Insights from the confusion matrix

Now, that we have drawn our confusion matrix, let us see how can we put the four values to good use. They can be used to calculate the following metrics:

  1. Accuracy: The ratio of instances correctly classified of the total instances. Formula: (TP+TN)/(TP+TN+FP+FN)
  2. Precision: The ratio of true positive instances out of all the instances classified as positive by the classifier. Formula: TP/(TP+FP)
  3. Recall: (a.k.a sensitivity)The true (identified) positives as a ratio of the total positives in the dataset. Recall is also known as True Positive Rate or TPR. Formula: TP/(TP+FN)
  4. FPR (False Positive Rate): The False Positive Rate is the ratio of False Positives by the total negatives. Formula: FP/(FP+TN) or 1-Specificity
  5. Specificity: Specificity is the capability of the classifier to point out the negatives from the data. It is the equivalent of recall for the negative class. Formula: TN/(TN+FP)

Additional learnings:

Two additional insights can be easily derived from the confusion matrix:

  • Is there a class imbalance? Comparing TP+FN to FP+TN tells us if there is a class imbalance.
  • Odds ratio: Odds ratio tells us how much better our classifier is compared to a dummy classifier making random guesses. A low odds ratio might lead you to question the need for the classifier at all. Odds ratio is given by: Recall/(1-Specificity).

Interpreting the metrics

Ordinarily, the ability for a classifier to perform well can be denoted by means of accuracy. For highly imbalanced datasets, accuracy is not a good measure of the classification. When accuracy is applied to an imbalanced dataset, the majority class predominates and gives high but misleading accuracy values. Precision and recall are more representative of the classifier performance.
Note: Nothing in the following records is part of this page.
(* ===== verification/Callbacks.v ===== *)
(** * Completing and resuming a suspended stage

    What the goroutines around a suspended stage do with the store: a worker's
    callback (server/personality/web/continuation.go), the tail of an op the
    chassis runs itself after the request has gone (dispatchLocalAsync,
    finishContinuableDetached, dispatchLocalAsyncDeferred), the siblings of a
    barrier scope, the suspend of a deferred join and its race guard, and the
    reading of the terminals when the stage is resumed.  Each ends in an
    [Outcome]; [Resuming] is the call of [pu.Resume]. *)

From Stdlib Require Import Ascii String ZArith Lia Bool.
From stdpp Require Import base tactics list strings gmap sorting.
From S2P Require Import Prelude GoStrings GoStrconv ContStore Runs.

#[local] Open Scope string_scope.

Inductive Outcome :=
  | Resuming (runID stage : string)
  | Recorded                            (** 200, [recorded] *)
  | NotFound                            (** 404 *)
  | BadToken                            (** 401 *)
  | Failed (why : string)               (** 500, or an error logged *)
  | Finished.                           (** nothing left to do *)

Definition zero_meta : TerminalMeta := (mkMeta "" 0 0 0 "" None 0)%Z.

(** ** Trying to resume *)

(** Read the manifest, derive the state, claim. *)
Definition try_resume (runID stage : string) : Prog Outcome :=
  do! r <- ReadStageSuspended runID stage;
  match r with
  | inr _ => Ret (Failed "stage read failed")
  | inl ss =>
      do! st <- StageState runID stage (ss_Manifest ss);
      match st with
      | inr _ => Ret (Failed "state failed")
      | inl StateResumable =>
          do! w <- ClaimResume runID stage;
          Ret (match w with
               | inr _ => Failed "claim failed"
               | inl false => Recorded
               | inl true => Resuming runID stage
               end)
      | inl _ => Ret Recorded
      end
  end.

(** ** A worker's callback *)

(** The terminal of a worker's body: its [status], [output] and [error] fields. *)
Definition worker_terminal (status output error : string) : string * string :=
  if (status =s "failed") || (status =s "fail") then
    ("failed", if error =s "" then "{" ++ String "034" "error" ++ String "034" ":{" ++ String "034" "message" ++
               String "034" ":" ++ String "034" "worker reported failure" ++ String "034" "}}" else error)
  else ("completed", if output =s "" then "{}" else output).

Definition DriveDeferredResume (runID stage : string) : Prog Outcome := try_resume runID stage.

Definition handleDeferredComplete (opc : string) (lk : OpContinuationLookup) (status payload : string) : Prog Outcome :=
  do! r <- RecordDeferredTerminal (ol_RunID lk) opc status zero_meta payload;
  match r with
  | inr _ => Ret (Failed "record failed")
  | inl false => Ret Recorded
  | inl true =>
      do! r <- ReadDeferredSuspendedAt (ol_RunID lk) opc;
      match r with
      | inr _ => Ret (Failed "suspend lookup failed")
      | inl None => Ret Recorded
      | inl (Some stage) => DriveDeferredResume (ol_RunID lk) stage
      end
  end.

(** A barrier op's callback, after the lookup and the token. *)
Definition complete_op (lk : OpContinuationLookup) (status payload : string) : Prog Outcome :=
  do! r <- RecordTerminal (ol_RunID lk) (ol_Stage lk) (ol_Ordinal lk) (ol_Op lk) status zero_meta payload;
  match r with
  | inr _ => Ret (Failed "record failed")
  | inl false => Ret Recorded
  | inl true => try_resume (ol_RunID lk) (ol_Stage lk)
  end.

Section Callback.
(** [HashToken]: sha256 in hex. *)
Variable HashToken : string -> string.

Definition handleContinuationComplete (opc tok status output error : string) : Prog Outcome :=
  do! r <- ResolveOpContinuation opc;
  match r with
  | inr (EStore ErrNotFound) => Ret NotFound
  | inr _ => Ret (Failed "lookup failed")
  | inl lk =>
      if (tok =s "") || negb (HashToken tok =s ol_TokenHash lk) then Ret BadToken
      else
        let '(termStatus, payload) := worker_terminal status output error in
        if ol_Deferred lk then handleDeferredComplete opc lk termStatus payload
        else complete_op lk termStatus payload
  end.
End Callback.

(** ** Ops the chassis runs itself *)

(** The tail of [dispatchLocalAsync] and [finishContinuableDetached]: whether the
    terminal was the first is not looked at. *)
Definition finish_local (runID stage : string) (ordinal : Z) (name status : string) (meta : TerminalMeta) (payload : string) : Prog Outcome :=
  do! r <- RecordTerminal runID stage ordinal name status meta payload;
  match r with
  | inr _ => Ret (Failed "RecordTerminal failed")
  | inl _ => try_resume runID stage
  end.

(** The tail of [dispatchLocalAsyncDeferred]. *)
Definition finish_deferred (runID opc status : string) (meta : TerminalMeta) (payload : string) : Prog Outcome :=
  do! r <- RecordDeferredTerminal runID opc status meta payload;
  match r with
  | inr _ => Ret (Failed "RecordDeferredTerminal failed")
  | inl _ =>
      do! r <- ReadDeferredSuspendedAt runID opc;
      match r with
      | inl (Some stage) => DriveDeferredResume runID stage
      | _ => Ret Finished
      end
  end.

(** An op of a barrier scope that is not async, and a dispatch that failed: the
    terminal is recorded and that is all. *)
Definition record_sibling (runID stage : string) (ordinal : Z) (name status : string) (meta : TerminalMeta) (payload : string) : Prog Outcome :=
  do! _ <- RecordTerminal runID stage ordinal name status meta payload; Ret Finished.

(** ** The suspend of a barrier *)

(** The durable part of [suspendBarrierScope]: the stage and the records of its
    ops, before any of them is dispatched. *)
Definition suspend_barrier (runID cstage raw snapHash : string) (manifest : list OpManifestEntry) (specs : list OpRecordSpec) : Prog Outcome :=
  do! e <- SuspendStage runID cstage raw snapHash manifest;
  match e with
  | Some _ => Ret (Failed "suspend failed")
  | None =>
      do! e <- CreateOpRecords runID cstage specs;
      match e with
      | Some _ => Ret (Failed "suspend failed")
      | None =>
          do! _ <- AppendEvent runID "stage.suspended" [("stage", cstage); ("ops", Itoa (Z.of_nat (length manifest)))];
          Ret Finished
      end
  end.

(** ** The suspend of a deferred join *)

Definition ordinal_le (x y : OpManifestEntry) : Prop := (me_Ordinal x <= me_Ordinal y)%Z.
#[export] Instance ordinal_le_dec x y : Decision (ordinal_le x y) := decide (me_Ordinal x <= me_Ordinal y)%Z.

Definition join_manifest (waiting : list PendingJoin) : list OpManifestEntry :=
  merge_sort ordinal_le (map (fun pj => mkEntry (pj_Ordinal pj) (pj_Op pj) true (pj_OpContinuationID pj)) waiting).

Fixpoint note_suspended (runID joinStage : string) (waiting : list PendingJoin) (k : Prog Outcome) : Prog Outcome :=
  match waiting with
  | [] => k
  | pj :: waiting =>
      do! e <- SetDeferredSuspendedAt runID (pj_OpContinuationID pj) joinStage;
      match e with
      | Some _ => Ret (Failed "suspend failed")
      | None => note_suspended runID joinStage waiting k
      end
  end.

(** The goroutine the guard starts is what is left of this one. *)
Definition suspendForDeferredJoins (runID joinStage merged : string) (waiting : list PendingJoin) : Prog Outcome :=
  let manifest := join_manifest waiting in
  do! e <- SuspendStage runID joinStage merged "" manifest;
  match e with
  | Some _ => Ret (Failed "suspend failed")
  | None =>
      note_suspended runID joinStage waiting
        (do! _ <- AppendEvent runID "stage.suspended.deferred" [("stage", joinStage); ("ops", Itoa (Z.of_nat (length manifest)))];
         do! st <- StageState runID joinStage manifest;
         match st with
         | inl StateResumable => DriveDeferredResume runID joinStage
         | _ => Ret Finished
         end)
  end.

(** ** Reading the terminals *)

Section Merge.
(** [sanitizeTerminalOutput], [MergeJSON] ([None] on an error), the fuel meter of
    an envelope and the write of it. *)
Variables (sanitizeTerminalOutput : string -> string -> string) (MergeJSON : string -> string -> option string)
  (FuelUsedFromEnvelope : string -> Z) (set_fuel : string -> Z -> string).

Inductive Merged := MergedTo (envelope : string) | StageFailed (op : string) | MergeStopped (e : Err).

Definition payload_of (d : Doc) : string := match d with DBytes b => b | _ => "" end.

(** The body of an op's terminal: nothing when it names no output. *)
Definition terminal_output (term : OpTerminal) : Prog (string + Err) :=
  if ot_OutputKey term =s "" then Ret (inl "")
  else do! r <- Get (ot_OutputKey term);
       Ret (match r with inl d => inl (payload_of d) | inr e => inr (EStore e) end).

Definition merge_output (merged transport output : string) : string :=
  if (output =s "") || (output =s "{}") then merged
  else match MergeJSON merged (sanitizeTerminalOutput transport output) with Some m => m | None => merged end.

(** The loop of [Resume] over the manifest. *)
Fixpoint merge_terminals (runID stage : string) (entries : list OpManifestEntry) (merged : string) (detachedFuel : Z) : Prog Merged :=
  match entries with
  | [] => Ret (MergedTo (if (0 <? detachedFuel)%Z then set_fuel merged (FuelUsedFromEnvelope merged + detachedFuel) else merged))
  | e :: entries =>
      do! r <- ReadOpTerminal runID stage (me_Ordinal e) (me_Op e);
      match r with
      | inr er => Ret (MergeStopped er)
      | inl term =>
          if ot_Status term =s "failed" then
            do! _ <- (if ot_ErrorKey term =s "" then Ret None else do! r <- Get (ot_ErrorKey term); Ret (Some r));
            do! _ <- FailStage runID stage ("op-failed:" ++ me_Op e);
            do! _ <- AppendEvent runID "stage.failed" [("stage", stage); ("op", me_Op e)];
            Ret (StageFailed (me_Op e))
          else
            do! r <- terminal_output term;
            match r with
            | inr er => Ret (MergeStopped er)
            | inl output =>
                merge_terminals runID stage entries (merge_output merged (tm_Transport (ot_Meta term)) output)
                  (detachedFuel + tm_FuelUsed (ot_Meta term))
            end
      end
  end.

Definition resume_merge (runID stage : string) (ss : StageSuspended) : Prog Merged :=
  merge_terminals runID stage (merge_sort ordinal_le (ss_Manifest ss))
    (if ss_ScopeEnvelope ss =s "" then "{}" else ss_ScopeEnvelope ss) 0.
End Merge.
Confusion matrix in the wild

  • If you look at a search engine as a classifier, it has relatively low precision and an unknown recall (why?). What saves it is the fact that it ranks results for us.
  • In rare disease identification, recall or sensitivity is the primary measure of importance.
  • In fraud detection, banks might insist on high precision for fear of false positives that might lead to honest customers being troubled.
  • The legal system in a country might operate under the principle of ‘no innocent shall be punished’. This translates to high precision, but poor recall (indicated by the seemingly guilty getting away).
  • A police blockade set up for identifying fugitives will work for near 100% recall and shall not be bothered about precision; in fact they might insist on checking each and every vehicle.

To see a confusion matrix in context, refer to this Kaggle notebook.

Finally, some intuition to remember the confusion matrix: The task of a classifier is to get as many positive instances as it can to the true positive side, while keeping as many negative instances from entering the false positive side.